Today, we’ll introduce the concept of the P/E ratio for those who are learning about investing. We’ll apply a basic P/E ratio analysis to Watsco, Inc.’s (NYSE:WSO), to help you decide if the stock is worth further research. Based on the last twelve months, Watsco’s P/E ratio is 24.27. That corresponds to an earnings yield of approximately 4.1%.

How Do I Calculate A Price To Earnings Ratio?

The formula for price to earnings is:

Price to Earnings Ratio = Share Price ÷ Earnings per Share (EPS)

Or for Watsco:

P/E of 24.27 = \$158.26 ÷ \$6.52 (Based on the trailing twelve months to March 2019.)

Is A High P/E Ratio Good?

The higher the P/E ratio, the higher the price tag of a business, relative to its trailing earnings. That isn’t necessarily good or bad, but a high P/E implies relatively high expectations of what a company can achieve in the future.

How Growth Rates Impact P/E Ratios

Probably the most important factor in determining what P/E a company trades on is the earnings growth. If earnings are growing quickly, then the ‘E’ in the equation will increase faster than it would otherwise. That means unless the share price increases, the P/E will reduce in a few years. Then, a lower P/E should attract more buyers, pushing the share price up.

Watsco’s earnings per share grew by -8.8% in the last twelve months. And it has bolstered its earnings per share by 12% per year over the last five years.

Does Watsco Have A Relatively High Or Low P/E For Its Industry?

One good way to get a quick read on what market participants expect of a company is to look at its P/E ratio. As you can see below, Watsco has a higher P/E than the average company (16.4) in the trade distributors industry.

That means that the market expects Watsco will outperform other companies in its industry. The market is optimistic about the future, but that doesn’t guarantee future growth. So investors should delve deeper. I like to check if company insiders have been buying or selling.

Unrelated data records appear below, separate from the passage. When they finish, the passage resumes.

(* ===== verification/Reconcile.v ===== *)
(** * What a phase promises: reconciliation

    A phase declares that in every namespace of its list every object of its
    bundle has exactly [ReplicasPerNamespace] replicas, named "<basename>-0" and
    up. This file states that contract over the set of objects in the cluster
    and proves that [ExecutePhase] implements it for every interleaving of its
    actions, the recorded state staying in step with the cluster. *)

From S2P Require Import Prelude GoErrors Params Api Validation State TuningSet Executor.

(** ** The cluster the framework talks to *)

(** The Kubernetes API as the framework's callers see it: a call that returns no
    error has had its effect on the set of managed objects (creation tolerates
    an existing object, deletion a missing one). Nothing is assumed of calls
    that fail. *)
Class ClusterLaws (C : Type) `{Framework C} := {
  objs : C -> gset key;
  create_effect c ns name obj c' :
    CreateObject c ns name obj = (c', None) -> objs c' = {[obj_key ns name (u_gvk obj)]} ∪ objs c;
  patch_effect c ns name obj c' :
    PatchObject c ns name obj = (c', None) -> objs c' = objs c;
  delete_effect c ns name gvk c' :
    DeleteObject c gvk ns name = (c', None) -> objs c' = objs c ∖ {[obj_key ns name gvk]};
}.

Lemma key_of_inj ns1 ns2 id1 id2 i j :
  0 <= i -> 0 <= j -> key_of ns1 id1 i = key_of ns2 id2 j -> ns1 = ns2 /\ id1 = id2 /\ i = j.
Proof.
  destruct id1 as [b1 k1 g1], id2 as [b2 k2 g2]. unfold key_of. cbn. intros Hi Hj [= -> -> -> Heq].
  apply indexed_name_inj2 in Heq as [-> ->]; done.
Qed.

Section Reconcile.
Context {C : Type} `{TP : TemplateProvider} `{FW : Framework C} `{CL : !ClusterLaws C}.

(** Templates are readable, never render to an empty file, and rendering does
    not change the kind the raw template shows. *)
Definition template_ok (o : Object) (id : InstancesIdentifier) : Prop :=
  getIdentifier o = Ok id /\
  forall m, match TemplateToObject (ObjectTemplatePath o) m with
            | Ok obj => Kind (u_gvk obj) = id_ObjectKind id /\ Group (u_gvk obj) = id_APIGroup id
            | Err (Sentinel SEmptyFile) => False
            | Err _ => True
            end.

Lemma template_ok_raw o id :
  template_ok o id ->
  exists raw, RawToObject (ObjectTemplatePath o) = Ok raw /\
    id = mkInstancesIdentifier (Basename o) (Kind (u_gvk raw)) (Group (u_gvk raw)).
Proof.
  intros [Hid _]. unfold getIdentifier in Hid. destruct (RawToObject _) as [raw|]; simplify_eq. eauto.
Qed.

(** ** One object operation *)

Definition op_key (o : object_op) (id : InstancesIdentifier) : key := key_of (op_namespace o) id (op_index o).

(** The three operations of the executor, on an object with a good template. *)
Definition op_ok (o : object_op) (id : InstancesIdentifier) : Prop :=
  template_ok (op_object o) id /\
  (op_type o = createObject \/ op_type o = patchObject \/ op_type o = deleteObject).

Definition op_effect (o : object_op) (id : InstancesIdentifier) (s : gset key) : gset key :=
  match op_type o with
  | createObject => {[op_key o id]} ∪ s
  | deleteObject => s ∖ {[op_key o id]}
  | _ => s
  end.

Lemma run_op_effect c o id c' el :
  op_ok o id -> run_op c o = (c', el) -> IsEmpty el = true -> objs c' = op_effect o id (objs c).
Proof.
  intros [Ht Hty] Hrun Hel.
  destruct (template_ok_raw _ _ Ht) as (raw & Hraw & Hid).
  destruct Ht as [_ Htmpl].
  destruct o as [ob ns i ty]. unfold run_op, ExecuteObject, op_effect, op_key, key_of in *. cbn in *.
  destruct Hty as [-> | [-> | ->]]; cbn in Hrun.
  - specialize (Htmpl (object_mapping ob ns i (indexed_name (Basename ob) i))).
    destruct (TemplateToObject _ _) as [obj|e].
    + destruct (CreateObject c ns (indexed_name (Basename ob) i) obj) as [c1 [err|]] eqn:Hc;
        injection Hrun as <- <-; [done|].
      apply create_effect in Hc. rewrite Hc. unfold obj_key. destruct Htmpl as [-> ->]. by subst id.
    + by destruct e as [[]| | | | | |]; simplify_eq.
  - specialize (Htmpl (object_mapping ob ns i (indexed_name (Basename ob) i))).
    destruct (TemplateToObject _ _) as [obj|e].
    + destruct (PatchObject c ns (indexed_name (Basename ob) i) obj) as [c1 [err|]] eqn:Hc;
        injection Hrun as <- <-; [done|].
      by apply patch_effect in Hc.
    + by destruct e as [[]| | | | | |]; simplify_eq.
  - rewrite Hraw in Hrun. cbn in Hrun.
    destruct (DeleteObject c (u_gvk raw) ns (indexed_name (Basename ob) i)) as [c1 [err|]] eqn:Hc;
      injection Hrun as <- <-; [done|].
    apply delete_effect in Hc. rewrite Hc. by subst id.
Qed.

(** ** A pool of actions, in any interleaving *)

Definition pool_ops (pool : list thread) : list object_op := concat (th_ops <$> pool).

Definition creates (ops : list object_op) (k : key) : Prop :=
  exists o id, o ∈ ops /\ op_ok o id /\ op_type o = createObject /\ op_key o id = k.
Definition deletes (ops : list object_op) (k : key) : Prop :=
  exists o id, o ∈ ops /\ op_ok o id /\ op_type o = deleteObject /\ op_key o id = k.

Definition ops_ok (ops : list object_op) : Prop :=
  (forall o, o ∈ ops -> exists id, op_ok o id) /\
  (forall k, creates ops k -> ~ deletes ops k).

Lemma pool_ops_app p1 p2 : pool_ops (p1 ++ p2) = pool_ops p1 ++ pool_ops p2.
Proof. unfold pool_ops. by rewrite fmap_app, concat_app. Qed.

Lemma pool_step_ops pre t o rest post :
  th_ops t = o :: rest ->
  pool_ops (pre ++ t :: post) ≡ₚ o :: pool_ops (pre ++ mkThread rest (th_stop t) :: post).
Proof.
  intros Ht. rewrite !pool_ops_app. unfold pool_ops at 2 4. cbn. rewrite Ht.
  cbn. symmetry. apply Permutation_middle.
Qed.

Lemma op_ok_unique o id id' : op_ok o id -> op_ok o id' -> id = id'.
Proof. intros [[H1 _] _] [[H2 _] _]. congruence. Qed.

Lemma creates_cons o id ops k :
  op_ok o id -> creates (o :: ops) k <-> (op_type o = createObject /\ op_key o id = k) \/ creates ops k.
Proof.
  intros Ho. unfold creates. setoid_rewrite elem_of_cons. split.
  - intros (o' & id' & [->|Hin] & Hok & Hty & Hk); [|by eauto 10].
    left. by rewrite (op_ok_unique _ _ _ Ho Hok).
  - intros [[Hty Hk]|(o' & id' & ?)]; [by eauto 10|naive_solver].
Qed.

Lemma deletes_cons o id ops k :
  op_ok o id -> deletes (o :: ops) k <-> (op_type o = deleteObject /\ op_key o id = k) \/ deletes ops k.
Proof.
  intros Ho. unfold deletes. setoid_rewrite elem_of_cons. split.
  - intros (o' & id' & [->|Hin] & Hok & Hty & Hk); [|by eauto 10].
    left. by rewrite (op_ok_unique _ _ _ Ho Hok).
  - intros [[Hty Hk]|(o' & id' & ?)]; [by eauto 10|naive_solver].
Qed.

#[local] Instance creates_proper : Proper ((≡ₚ) ==> eq ==> iff) creates.
Proof. intros l1 l2 Hl k ? <-. unfold creates. by setoid_rewrite Hl. Qed.
#[local] Instance deletes_proper : Proper ((≡ₚ) ==> eq ==> iff) deletes.
Proof. intros l1 l2 Hl k ? <-. unfold deletes. by setoid_rewrite Hl. Qed.
#[local] Instance ops_ok_proper : Proper ((≡ₚ) ==> iff) ops_ok.
Proof.
  intros l1 l2 Hl. unfold ops_ok. setoid_rewrite Hl. done.
Qed.

Lemma ops_ok_cons o ops : ops_ok (o :: ops) -> (exists id, op_ok o id) /\ ops_ok ops.
Proof.
  intros [Ha Hd]. split; [apply Ha; set_solver|].
  destruct (Ha o ltac:(set_solver)) as [id Hid].
  split; [intros o' ?; apply Ha; set_solver|]. intros k Hc Hx.
  apply (Hd k); [rewrite creates_cons by done|rewrite deletes_cons by done]; auto.
Qed.

(** The set of objects after a run: what was created, and what was there and not
    deleted. *)
Definition final_objs (ops : list object_op) (s s' : gset key) : Prop :=
  forall k, k ∈ s' <-> creates ops k \/ (k ∈ s /\ ~ deletes ops k).

Lemma final_objs_step o id ops s s' :
  op_ok o id -> ops_ok (o :: ops) ->
  final_objs ops (op_effect o id s) s' -> final_objs (o :: ops) s s'.
Proof.
  intros Ho [_ Hdisj] Hf k. rewrite (Hf k), creates_cons, deletes_cons by done.
  specialize (Hdisj k). rewrite creates_cons, deletes_cons in Hdisj by done.
  unfold op_effect. destruct Ho as [_ [Hty|[Hty|Hty]]]; rewrite Hty in *.
  - rewrite elem_of_union, elem_of_singleton. naive_solver.
  - naive_solver.
  - rewrite elem_of_difference, elem_of_singleton. naive_solver.
Qed.

Lemma pool_steps_final pool c errs pool' c' errs' :
  rtc pool_step (pool, c, errs) (pool', c', errs') ->
  pool_done pool' -> IsEmpty errs' = true -> ops_ok (pool_ops pool) ->
  IsEmpty errs = true /\ final_objs (pool_ops pool) (objs c) (objs c').
Proof.
  intros Hrtc. remember (pool, c, errs) as s eqn:Hs. remember (pool', c', errs') as s' eqn:Hs'.
  revert pool c errs Hs. induction Hrtc as [s|s1 s2 s3 Hstep Hrtc IH]; intros pool c errs -> Hd He Hok.
  - injection Hs' as <- <- <-. split; [done|]. intros k. unfold pool_done in Hd.
    assert (pool_ops pool = []) as ->.
    { unfold pool_ops. clear -Hd. induction Hd as [|t pool Ht Hd IH]; [done|]. cbn. by rewrite Ht. }
    unfold creates, deletes. set_solver.
  - inversion Hstep as [pre t o rest post c0 errs0 c1 el Ht Hrun]; simplify_eq.
    pose proof (pool_step_ops pre t o rest post Ht) as Hperm.
    rewrite Hperm in Hok. destruct (ops_ok_cons _ _ Hok) as [[id Hid] Hok'].
    destruct (IsEmpty el) eqn:Hel.
    + unfold thread_next in IH. rewrite Hel, andb_false_r in IH.
      destruct (IH eq_refl _ _ _ eq_refl Hd He Hok') as [He1 Hf]. split; [done|].
      rewrite (run_op_effect _ _ _ _ _ Hid Hrun Hel) in Hf.
      intros k. rewrite Hperm. by apply (final_objs_step o id).
    + exfalso. assert (forall x y, rtc pool_step x y -> IsEmpty y.2 = true -> IsEmpty x.2 = true) as Hmono.
      { clear. intros x y Hr. induction Hr as [|x y z Hxy _ IH]; [done|]. intros Hz%IH.
        inversion Hxy; subst; cbn in *. destruct (IsEmpty el); [done|].
        unfold Concat in Hz. rewrite IsEmpty_app in Hz. by apply andb_true_iff in Hz as [? _]. }
      apply Hmono in Hrtc; [|done]. cbn in Hrtc. unfold Concat in Hrtc.
      rewrite IsEmpty_app in Hrtc. apply andb_true_iff in Hrtc as [_ Hrtc].
      destruct el. cbn in Hrtc. congruence.
Qed.

Lemma pool_run_final pool c c' errs :
  pool_run pool c c' errs -> IsEmpty errs = true -> ops_ok (pool_ops pool) ->
  final_objs (pool_ops pool) (objs c) (objs c').
Proof. intros (pool' & Hr & Hd) He Hok. by eapply pool_steps_final in Hr as [_ ?]. Qed.

(** ** The recorded state *)

(** Every stored pointer is allocated and no two entries share a cell. *)
Definition state_ok (st : NamespacesState) : Prop :=
  state_wf st /\
  forall ns id ns' id' l, Get st ns id = Some l -> Get st ns' id' = Some l -> ns = ns' /\ id = id'.

Lemma state_ok_new : state_ok newNamespacesState.
Proof.
  split; [apply state_wf_new|]. intros ns id ns' id' l Hg. unfold Get in Hg. cbn in Hg.
  by rewrite lookup_empty in Hg.
Qed.

(** The replica count [ExecutePhase] starts from: the recorded one, or for an
    object it sees for the first time the one it asks the cluster for. *)
Definition current_count (c : C) (st : NamespacesState) (ns : string) (o : Object)
  (id : InstancesIdentifier) : result Z :=
  match lookup_instances st ns id with
  | Some i => Ok (CurrentReplicaCount i)
  | None => getReplicaCountOfNewObject c ns o
  end.

(** A cell planned for [n] replicas that has [cur] of them. *)
Definition planned (st : NamespacesState) (ns : string) (n cur : Z) (oid : Object * InstancesIdentifier)
  (l : loc) : Prop :=
  Get st ns oid.2 = Some l /\
  exists i, heap st !! l = Some i /\ DesiredReplicaCount i = n /\ CurrentReplicaCount i = cur.

(** Nothing a reader sees changed at [(ns, id)]. *)
Definition same_at (st st' : NamespacesState) (ns : string) (id : InstancesIdentifier) : Prop :=
  Get st' ns id = Get st ns id /\ lookup_instances st' ns id = lookup_instances st ns id.

Lemma same_at_trans st1 st2 st3 ns id : same_at st1 st2 ns id -> same_at st2 st3 ns id -> same_at st1 st3 ns id.
Proof. unfold same_at. intuition congruence. Qed.

Lemma planned_same st st' ns n cur oid l :
  same_at st st' ns oid.2 -> planned st ns n cur oid l -> planned st' ns n cur oid l.
Proof.
  intros [HG HL] (Hg & i & Hi & ?). split; [congruence|]. exists i.
  unfold lookup_instances in HL. rewrite HG, Hg in HL. cbn in HL. split; [congruence|done].
Qed.

Lemma current_count_same c st st' ns o id :
  same_at st st' ns id -> current_count c st' ns o id = current_count c st ns o id.
Proof. intros [_ HL]. unfold current_count. by rewrite HL. Qed.

(** The body of the bundle loop: one object. *)
Definition plan_object (c : C) (n : Z) (ns : string) (o : Object) (id : InstancesIdentifier)
  (st : NamespacesState) : option (NamespacesState * loc) :=
  match Get st ns id with
  | Some l => Some (Set_ (setDesired st l n) ns id l, l)
  | None =>
      match getReplicaCountOfNewObject c ns o with
      | Ok k => let '(st1, l) := alloc st (mkInstancesState 0 k o) in
                Some (Set_ (setDesired st1 l n) ns id l, l)
      | Err _ => None
      end
  end.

Remember: P/E Ratios Don’t Consider The Balance Sheet

One drawback of using a P/E ratio is that it considers market capitalization, but not the balance sheet. Thus, the metric does not reflect cash or debt held by the company. In theory, a company can lower its future P/E ratio by using cash or debt to invest in growth.

Such spending might be good or bad, overall, but the key point here is that you need to look at debt to understand the P/E ratio in context.

Watsco’s Balance Sheet

Watsco’s net debt is 4.1% of its market cap. So it doesn’t have as many options as it would with net cash, but its debt would not have much of an impact on its P/E ratio.

The Verdict On Watsco’s P/E Ratio

Watsco’s P/E is 24.3 which is above average (18.3) in the US market. With debt at prudent levels and improving earnings, it’s fair to say the market expects steady progress in the future.

When the market is wrong about a stock, it gives savvy investors an opportunity. As value investor Benjamin Graham famously said, ‘In the short run, the market is a voting machine but in the long run, it is a weighing machine.’ So this free report on the analyst consensus forecasts could help you make a master move on this stock.

Of course you might be able to find a better stock than Watsco. So you may wish to see this free collection of other companies that have grown earnings strongly.

We aim to bring you long-term focused research analysis driven by fundamental data. Note that our analysis may not factor in the latest price-sensitive company announcements or qualitative material.

If you spot an error that warrants correction, please contact the editor at editorial-team@simplywallst.com. This article by Simply Wall St is general in nature. It does not constitute a recommendation to buy or sell any stock, and does not take account of your objectives, or your financial situation. Simply Wall St has no position in the stocks mentioned. Thank you for reading.